Los jugadores del Córdoba celebran un gol ante el Sporting
Los jugadores del Córdoba celebran un gol ante el Sporting - ÁLVARO CARMONA
PLANIFICACIÓN

Cinco fichajes para la columna vertebral del Córdoba

Delanteros, medios y un central a expensas de la inminente respuesta de Kieszek

CÓRDOBAActualizado:

El Córdoba sigue sin confirmar el nombre del entrenador de cara al próximo ejercicio liguero, algo que, probablemente, dé oficialidad la próxima semana. Sin embargo, esto no implica que no esté trabajando en la idea de plantilla que quiere de cara a la temporada venidera. Es decir, la ley del «fútbol moderno» obliga a una serie de cambios campaña tras campaña.

Con todo, la intención de los rectores de la entidad blanquiverde pasa por mantener el bloque del pasado ejercicio. Aunque dotando a la plantilla de futbolistas que den un salto cualitativo similar al que dio origen a la gran remontada que le permitió la consecución de la permanencia en Segunda División.

Y más atendiendo a situaciones como que jugadores clave como José Antonio Reyes o Sergi Guardiola no estarán, por diversos motivos, y que otros, entre los que están Aguado o Javi Galán, están valorados en el mercado nacional. Por lo tanto, no sería descartable que se produjeran algunas salidas. Con todo, la intención de Jesús León y Luis Oliver es la de dotar de una potente columna vertebral a una plantilla que ha dejado visos de ser muy competitiva.

Y en esa columna vertebral, por ejemplo, también debería estar Pawel Kieszek. Según ha podido saber ABC, el meta polaco responderá en las próximas horas sobre su continuidad o no como jugador del Córdoba. Pese a que por una cláusula de rendimiento (disputar un mínimo de 30 partidos) debería haber renovado ya, el club optó por liberarle de la misma para que estuviera más seguro en el mercado de invierno. Y la apuesta no le salió mal.

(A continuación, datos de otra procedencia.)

Lemma valid_of_exact (weights : Weights) :
  Forall (fun w => 0 <= w <= 100) (values weights) ->
  fold_left (fun a b => a + b) (values weights) 0 == 100 ->
  isValidWeightAllocation weights = true.
Proof.
  intros Hb Hs. apply isValidWeightAllocation_spec. split; [exact Hb|].
  rewrite Hs. reflexivity.
Qed.

Lemma normalizeWeights_keys (weights : Weights) :
  keys (normalizeWeights weights) = keys weights.
Proof.
  unfold normalizeWeights. cbv zeta.
  destruct (Qltb 0 _).
  - destruct (Qltb 0 (Qabs _)); [|apply keys_map_value].
    destruct (fold_left largest_step _ _) as [[a|] ?]; [|apply keys_map_value].
    destruct (truthy_string a); [|apply keys_map_value].
    rewrite keys_update. apply keys_map_value.
  - apply keys_map_value.
Qed.

End Validity.

Section Agreement.

Import JS.
Local Open Scope Q_scope.

Lemma fold_left_ext (A B : Type) (f g : A -> B -> A) (l : list B) (acc : A) :
  (forall a b, f a b = g a b) -> fold_left f l acc = fold_left g l acc.
Proof.
  intros H. revert acc. induction l as [|x l IH]; intros acc; cbn; [reflexivity|].
  now rewrite H, IH.
Qed.

Lemma map_update (A B : Type) (g : A -> B) (F : A -> A) (f : B -> B)
    (key : string) (l : list (string * A)) :
  (forall v, g (F v) = f (g v)) ->
  map (fun '(k, v) => (k, g v)) (update key F l)
  = update key f (map (fun '(k, v) => (k, g v)) l).
Proof.
  intros H. induction l as [|[k v] l IH]; cbn; [reflexivity|].
  destruct (String.eqb k key); cbn; [now rewrite H|]. now rewrite IH.
Qed.

(** On a positive sum the two normalizers compute the same numbers: the
    standalone one leaves them as one-decimal strings, except for the
    adjusted weight. *)
Lemma normalizers_agree_positive (weights : list (string * jsval)) :
  Qltb 0 (fold_left (fun a b => a + parseFloat_or0 b) (values weights) 0) = true ->
  Spec.parsed (PortfolioMetrics.normalizeWeights weights)
  = PortfolioOptimizer.normalizeWeights (Spec.parsed weights).
Proof.
  intros Hpos.
  unfold PortfolioMetrics.normalizeWeights, PortfolioOptimizer.normalizeWeights.
  cbv zeta.
  assert (Hsum : fold_left (fun a b => a + b) (values (Spec.parsed weights)) 0
                 = fold_left (fun a b => a + parseFloat_or0 b) (values weights) 0).
  { unfold Spec.parsed. rewrite values_map_value. apply fold_left_map. }
  rewrite Hsum, Hpos.
  set (s := fold_left (fun a b => a + parseFloat_or0 b) (values weights) 0).
  set (rounded := map (fun '(asset, v) => (asset, toFixed1 (parseFloat_or0 v / s * 100)))
                      weights).
  assert (Hnorm : map (fun '(asset, w) => (asset, round1 (w / s * 100))) (Spec.parsed weights)
                  = map (fun '(a, t) => (a, parseFixed t)) rounded).
  { unfold Spec.parsed, rounded. rewrite !map_map. apply map_ext. now intros [a v]. }
  rewrite Hnorm.
  assert (Hstr : Spec.parsed (map (fun '(asset, t) => (asset, VStr1 t)) rounded)
                 = map (fun '(a, t) => (a, parseFixed t)) rounded).
  { unfold Spec.parsed. rewrite map_map. apply map_ext. now intros [a t]. }
  assert (Hrs : fold_left (fun a b => a + b)
                  (values (map (fun '(a, t) => (a, parseFixed t)) rounded)) 0
                = fold_left (fun a t => a + parseFixed t) (values rounded) 0).
  { rewrite values_map_value. apply fold_left_map. }
  rewrite Hrs.
  set (difference := round1 (100 - fold_left (fun a t => a + parseFixed t) (values rounded) 0)).
  destruct (Qltb 0 (Qabs difference)); [|exact Hstr].
  assert (Hl : fold_left PortfolioOptimizer.largest_step
                 (map (fun '(a, t) => (a, parseFixed t)) rounded) (None, - (1))
               = fold_left PortfolioMetrics.largest_step rounded (None, - (1))).
  { rewrite fold_left_map. apply fold_left_ext. now intros [la lw] [a t]. }
  rewrite Hl.
  destruct (fold_left PortfolioMetrics.largest_step rounded (None, - (1)))
    as [[a|] lw]; [|exact Hstr].
  destruct (truthy_string a); [|exact Hstr].
  rewrite <- Hstr. unfold Spec.parsed. apply map_update. reflexivity.
Qed.

End Agreement.

(** ** The search loop *)

Section SearchFacts.

Import JS PortfolioOptimizer.
Local Open Scope Q_scope.

Variable this : Optimizer.
Variable objective : string.
Variable calculateMetrics : Callback.
Variable turnoverLimitPercent : Q.

Lemma isMetricImprovement_lt (newMetric currentBest : Q) :
  isMetricImprovement newMetric currentBest objective = true ->
  currentBest < newMetric.
Proof.
  unfold isMetricImprovement.
  destruct (_ || _); apply Qltb_lt.
Qed.

Lemma scan_decrease_moved (st : State) (asset : string) (assetsToDecrease : list string)
    (st' : State) :
  scan_decrease this objective calculateMetrics turnoverLimitPercent
                st asset assetsToDecrease = Some st' ->
  Spec.moved objective calculateMetrics st st'.
Proof.
  induction assetsToDecrease as [|decreaseAsset rest IH]; cbn [scan_decrease];
    [discriminate|].
  destruct (_ && _); [|exact IH].
  destruct (isValidWeightAllocation _) eqn:Ev; [|exact IH].
  destruct (isMetricImprovement _ _ _) eqn:Ei; [|exact IH].
  intros [= <-]. unfold Spec.moved. cbn [bestWeights currentWeights bestMetric].
  repeat split.
  - exact Ev.
  - now rewrite !keys_update.
  - now apply isMetricImprovement_lt.
Qed.

Lemma scan_increase_moved (st : State) (assetsToIncrease assetsToDecrease : list string)
    (st' : State) :
  scan_increase this objective calculateMetrics turnoverLimitPercent
                st assetsToIncrease assetsToDecrease = Some st' ->
  Spec.moved objective calculateMetrics st st'.
Proof.
  induction assetsToIncrease as [|asset rest IH]; cbn [scan_increase];
    [discriminate|].
  destruct (_ && _); [|exact IH].
  destruct (scan_decrease _ _ _ _ _ _ _) eqn:Ed; [|exact IH].
  intros [= <-]. eapply scan_decrease_moved. exact Ed.
Qed.

(** A pass either leaves weights and metric as they were, or applies a
    move. *)
Lemma iterate_cases (st : State) :
  (iterate this objective calculateMetrics turnoverLimitPercent st = Break st)
  \/ (exists st',
         iterate this objective calculateMetrics turnoverLimitPercent st = Next st'
         /\ iteration st' = (iteration st + 1)%Z
         /\ ((currentWeights st' = currentWeights st
              /\ bestWeights st' = bestWeights st
              /\ bestMetric st' = bestMetric st)
             \/ Spec.moved objective calculateMetrics st st')).
Proof.
  unfold iterate. cbv zeta.
  destruct (keys (calculateGradients _ _ _ _)); [now left|].
  destruct (filter _ _) as [|i assetsToIncrease].
  { right. eexists. split; [reflexivity|]. cbn. auto. }
  destruct (filter _ _) as [|d assetsToDecrease].
  { right. eexists. split; [reflexivity|]. cbn. auto. }
  destruct (negb _ || negb _); [now left|].
  destruct (scan_increase _ _ _ _ _ _ _) as [st'|] eqn:Es.
  - right. eexists. split; [reflexivity|]. cbn. split; [reflexivity|]. right.
    apply scan_increase_moved in Es. exact Es.
  - right. eexists. split; [reflexivity|]. cbn. auto.
Qed.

Kieszek resultó clave para el Córdoba con dos intervenciones providenciales que ya han pasado a la mística blanquiverde. De un lado, el penalti detenido a Gianniotas en El Arcángel; de otro, la soberbia parada en Reus cuando peor lo estaba pasando el conjunto blanquiverde en la segunda mitad de ese encuentro. Si el polaco dice no, el Córdoba tendrá que buscar un portero que le haga la competencia a Stefanovic. Por el contrario, si el polaco continúa, el serbio tendría que buscarse una salida y buscar un meta de un perfil distinto.

Teóricamente, lo contrario debería suceder con el eje de la zaga. El Córdoba tiene a efectivos solventes como Aythami, el nuevo «santo y seña» del vestuario, más Valentín y Quintanilla. Asimismo, y salvo que el entrenador entrante no diga lo contrario, se procederá a la salida de Josema en calidad de cedido al Sochaux de la Ligue 2 francesa. Con todo no es descartable que se busque otro jugador para elevar el nivel competitivo. Además, la defensa es siempre una posición de desgaste, por lo que no quieren incurrir en el error de temporadas anteriores en las que sólo había tres jugadores en ese puesto complementados por algún meritorio del segundo equipo.

Paradójicamente, está el caso de la delantera. A fecha de hoy, 15 de junio, el conjunto blanquiverde cuenta con dos jugadores que tienen contrato en vigor. Sin embargo, todo hace indicar que no van a estar la próxima temporada ninguno formará parte del «roster» cordobesista. Sergi Guardiola, pese a ampliar el contrato como jugador del Córdoba a mediados de marzo hasta junio, tiene su destino fuera por las vías de la cesión a un «primera» o un traspaso. Por su parte, Jona regresa tras su periodo de cesión en el Cádiz. Sin embargo, es un jugador que no caló en la afición cordobesista y los rectores del club consideran que es mejor su salida asumiendo el coste de los 400.000 euros abonados en su traspaso.

Para ello, el club se está moviendo en el mercado en busca de soluciones. Una de ellas, además, tendría un sentido mediático, puesto que está muy próximo el fichaje de Rubén Castro, una de las piezas más codiciadas por los clubes de Segunda División. Mientras, la otra plaza deja lugar a algunas interrogantes, puesto que no sería muy descabellado que el club mirara a mercados internacionales o a Segunda B, que le ha dejado buenos réditos recientemente con los casos de Florin o el mencionado Guardiola.

Para completar lo que sería esa columna vertebral, la dirección deportiva del Córdoba quiere a dos mediocentros de jerarquía. Por un lado, un mediocentro de corte defensivo y con carácter dominante; de otro, uno de carácter creativo que sirva como un factor diferencial emulando el rol que tenía asignado José Antonio Reyes en su momento. Obviamente, en esas demarcaciones hay piezas, pero Oliver quiere ir sobre seguro.